During one of the boys’ longer “home-stays,” our entire staff rode the camp bus to in-service training at Tremont Environmental Education Center, inside Great Smoky Mountains National Park, which stressed the very aspects of therapeutic camping that I took to naturally. I loved the trip for all kinds of reasons, and when the sessions were complete, we drove that bus into downtown Knoxville for an evening of social diversion, cold beers and dancing with some female students from the University of Tennessee. When we left the last bar, a mob of young fellows about our age followed us and surrounded the bus. Shouting slurs and pounding on the windows, they demanded that we turn over to them one of our two black chiefs, or else our bus wasn’t moving. They got more than they bargained for. Toned by wood-cutting and cabin-raising, and seasoned to confrontation, we all piled off among them at once. When we smugly re-took our seats, our bus was free to roll, and that mob slunk away with a new regard for the Yankees they’d jeered.
I don’t know why the wilderness school closed. When the last boys walked the last trail there, I had long moved on to other things, marriage among them, which was not compatible with the job’s residential demands. Based solely on my layman’s observations, groupwork in the woods had seemed a fiscally efficient and effective way of working with certain kids, thoughtfully chosen for Pressley’s “open” program, and I’m sure the decision to shut down the camp was not made lightly. Viewed now in hindsight from near the quarter-mark of the 21st century, I sense that the whole therapeutic camping concept has fallen out of favor among the childcare profession nationwide, plagued, I’d wager, by societal hyper-paranoia about insect bites, sun exposure, natural darkness, isolation from the internet, and our modern incomprehensibility of living without central air.
It is hard for me to fathom that the boys I came to know best at Pressley Ridge Wilderness School would all be in their late-50s now, graying, with grandkids, perhaps, a part of their lives. I see them instead frozen, forever young, looking backward through my own life lens as if they’d been immutable features of that mountain landscape, like the boulders outside the cabin we built before winter’s snow. They were not immutable, of course. They were boys maturing to men, and I hope so deeply that some bright path opened to each.

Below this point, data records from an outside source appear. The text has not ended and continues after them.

(** * The character-at-a-time JSON stream parser of IotCommon/json.c

    A shallow embedding of [json.c]: the parser record [parser_data_t],
    the helpers ([appendName], [setState], [toState], [upState], ...), the
    dispatcher [jsonEatNoLog] with its re-dispatch, the public entry points
    and the parser pool, followed by the properties established about
    them. *)

From Stdlib Require Import ZArith Ascii String Lia Bool.
From stdpp Require Import base tactics option list.

Local Open Scope Z_scope.

(** ** Constants *)

Definition MAXPARSERS : Z := 2.
Definition MAXSTATES : Z := 10.
Definition MAXSTACK : Z := 5.
Definition MAXERRORBUFFER : Z := 20.
Definition MAXNAME : Z := 30.
Definition MAXVALUE : Z := 160.

(** The [STATE_*] constants; [state_code] gives the integer of the
    [#define]. *)
Inductive jstate : Set :=
| STATE_NONE | STATE_INOBJECT | STATE_TONAME | STATE_INNAME | STATE_TOCOLUMN
| STATE_TOVALUE | STATE_INSTRING | STATE_INNUM | STATE_INARRAY | STATE_OUTVALUE.

Definition state_code (s : jstate) : Z :=
  match s with
  | STATE_NONE => 0 | STATE_INOBJECT => 1 | STATE_TONAME => 2
  | STATE_INNAME => 3 | STATE_TOCOLUMN => 4 | STATE_TOVALUE => 5
  | STATE_INSTRING => 6 | STATE_INNUM => 7 | STATE_INARRAY => 8
  | STATE_OUTVALUE => 9
  end.

Definition ERR_NONE : Z := 0.
Definition ERR_DISCARD : Z := 1.
Definition ERR_NAMETOOLONG : Z := 2.
Definition ERR_VALUETOOLONG : Z := 3.
Definition ERR_PARSE_OBJECT : Z := 4.
Definition ERR_PARSE_NAME : Z := 5.
Definition ERR_PARSE_ILLNAME : Z := 6.
Definition ERR_PARSE_ASSIGNMENT : Z := 7.
Definition ERR_PARSE_VALUE : Z := 8.
Definition ERR_PARSE_ARRAY : Z := 9.
Definition ERR_INTERNAL : Z := 10.

Definition json_errors : list string :=
  [ "none"; "discard"; "name too long"; "value too long"; "parsing object";
    "parsing name"; "illegal name char"; "parsing assignment";
    "parsing value"; "parsing array"; "internal error" ]%string.

(** ** Characters and C strings *)

Definition NUL : ascii := "000"%char.
Definition dquote : ascii := Ascii.ascii_of_nat 34.
Definition backslash : ascii := Ascii.ascii_of_nat 92.

Definition chr (c : ascii) : Z := Z.of_N (N_of_ascii c).

(** What a [char *] denotes: the bytes from the pointed-to position up to
    the first NUL. *)
Fixpoint c_str (l : list ascii) : list ascii :=
  match l with
  | [] => []
  | c :: r => if Ascii.eqb c NUL then [] else c :: c_str r
  end.

Definition strlen (l : list ascii) : Z := Z.of_nat (length (c_str l)).

Definition as_string (l : list ascii) : string :=
  string_of_list_ascii (c_str l).

(** Source text is written with an apostrophe wherever the JSON has a
    double quote; [json] puts the double quotes back. *)
Definition json (s : string) : list ascii :=
  map (fun c => if Ascii.eqb c "'"%char then dquote else c)
      (list_ascii_of_string s).

Definition isWhiteSpace (c : ascii) : bool :=
  Ascii.eqb c " "%char || Ascii.eqb c "013"%char
  || Ascii.eqb c "010"%char || Ascii.eqb c "009"%char.

Definition isSign (c : ascii) : bool :=
  Ascii.eqb c "-"%char || Ascii.eqb c "+"%char.

Definition isNum (c : ascii) : bool :=
  (chr "0" <=? chr c) && (chr c <=? chr "9").

Definition isAlpha (c : ascii) : bool :=
  ((chr "a" <=? chr c) && (chr c <=? chr "z"))
  || ((chr "A" <=? chr c) && (chr c <=? chr "Z")).

Definition isValidNameChar (c : ascii) : bool :=
  isAlpha c || isNum c || Ascii.eqb c "_"%char || Ascii.eqb c "+"%char.

(** ** What the caller observes

    The callback invocations, and [EvOutOfBounds]: a store outside an
    array, after which the behaviour of the program is undefined.  What
    a run yields after [EvOutOfBounds] says nothing about the program. *)

Inductive event : Type :=
| EvError (err : Z) (msg : string) (context : string)
| EvObjectStart (name : string)
| EvObjectComplete (name : string)
| EvArrayStart (name : string)
| EvArrayComplete (name : string)
| EvString (name : string) (value : string)
| EvInteger (name : string) (value : Z)
| EvOutOfBounds.

(** ** The parser record

    [chars] holds the three character arrays of the struct in declaration
    order, [name[MAXSTACK][MAXNAME]], [value[MAXSTACK][MAXVALUE]] and
    [errbuf[MAXERRORBUFFER]], as one block of 970 bytes: they are adjacent
    [char] members, so an index one past a row addresses the first byte of
    what follows it.  The seven callback members record whether a handler
    is installed; an installed handler is observed through the [event] it
    receives. *)
Record parser_data_t : Type := mkParser {
  state : jstate;
  states : list jstate;
  stateIndex : Z;
  allowComma : Z;
  isSlash : Z;
  stack : Z;
  chars : list ascii;
  errbufIndex : Z;
  numchars : Z;
  onError : bool;
  onObjectStart : bool;
  onObjectComplete : bool;
  onArrayStart : bool;
  onArrayComplete : bool;
  onString : bool;
  onInteger : bool
}.

Definition name_at (s : Z) : nat := Z.to_nat (MAXNAME * s).
Definition value_at (s : Z) : nat :=
  Z.to_nat (MAXSTACK * MAXNAME + MAXVALUE * s).
Definition errbuf_at (i : Z) : nat :=
  Z.to_nat (MAXSTACK * MAXNAME + MAXSTACK * MAXVALUE + i).

(** [parser->name[s]] and [parser->value[s]] as pointers. *)
Definition name (p : parser_data_t) (s : Z) : list ascii :=
  drop (name_at s) (chars p).
Definition value (p : parser_data_t) (s : Z) : list ascii :=
  drop (value_at s) (chars p).
Definition errbuf (p : parser_data_t) (i : Z) : ascii :=
  default NUL (chars p !! errbuf_at i).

The theory behind the camp
Pressley Ridge launched its wilderness school under the example and guidance of Campbell Loughmiller, considered the father of therapeutic camping. In the early 1940s, Loughmiller developed Camp Woodland Springs to serve troubled boys from the Dallas area in the pine woods of East Texas. He directed that program until the early 1970s.
An accomplished naturalist and author, Loughmiller with his wife Lynn wrote “Texas Wildflowers: A Field Guide,” “Big Thicket Legacy,” a collection of stories about pioneer and rural life in the East Texas bayous and “Wilderness Road,” which conveys his philosophy and experiences directing Camp Woodland Springs. Immersing kids in nature was implicit in Loughmiller’s model, as he wrote in Wilderness Road: “Such a life calls into play numerous individual skills, provides an outlet for almost any ability a boy may have, and constantly encourages new and ever-broadening experiences of the individual and the group…Whether a boy is on a canoe trip, climbing over southwest Texas mountains, camping in east Texas forests, or enjoying everyday experiences such as catching a snake, wading a stream, feeding birds, catching a fish, or cooking a meal—there is novelty, excitement, adventure, and exploration that lend zest and enthusiasm to living.”
The Pressley Ridge Wilderness School ran from 1974 to 2008. The camp property is now preserved as part of Ohiopyle State Park.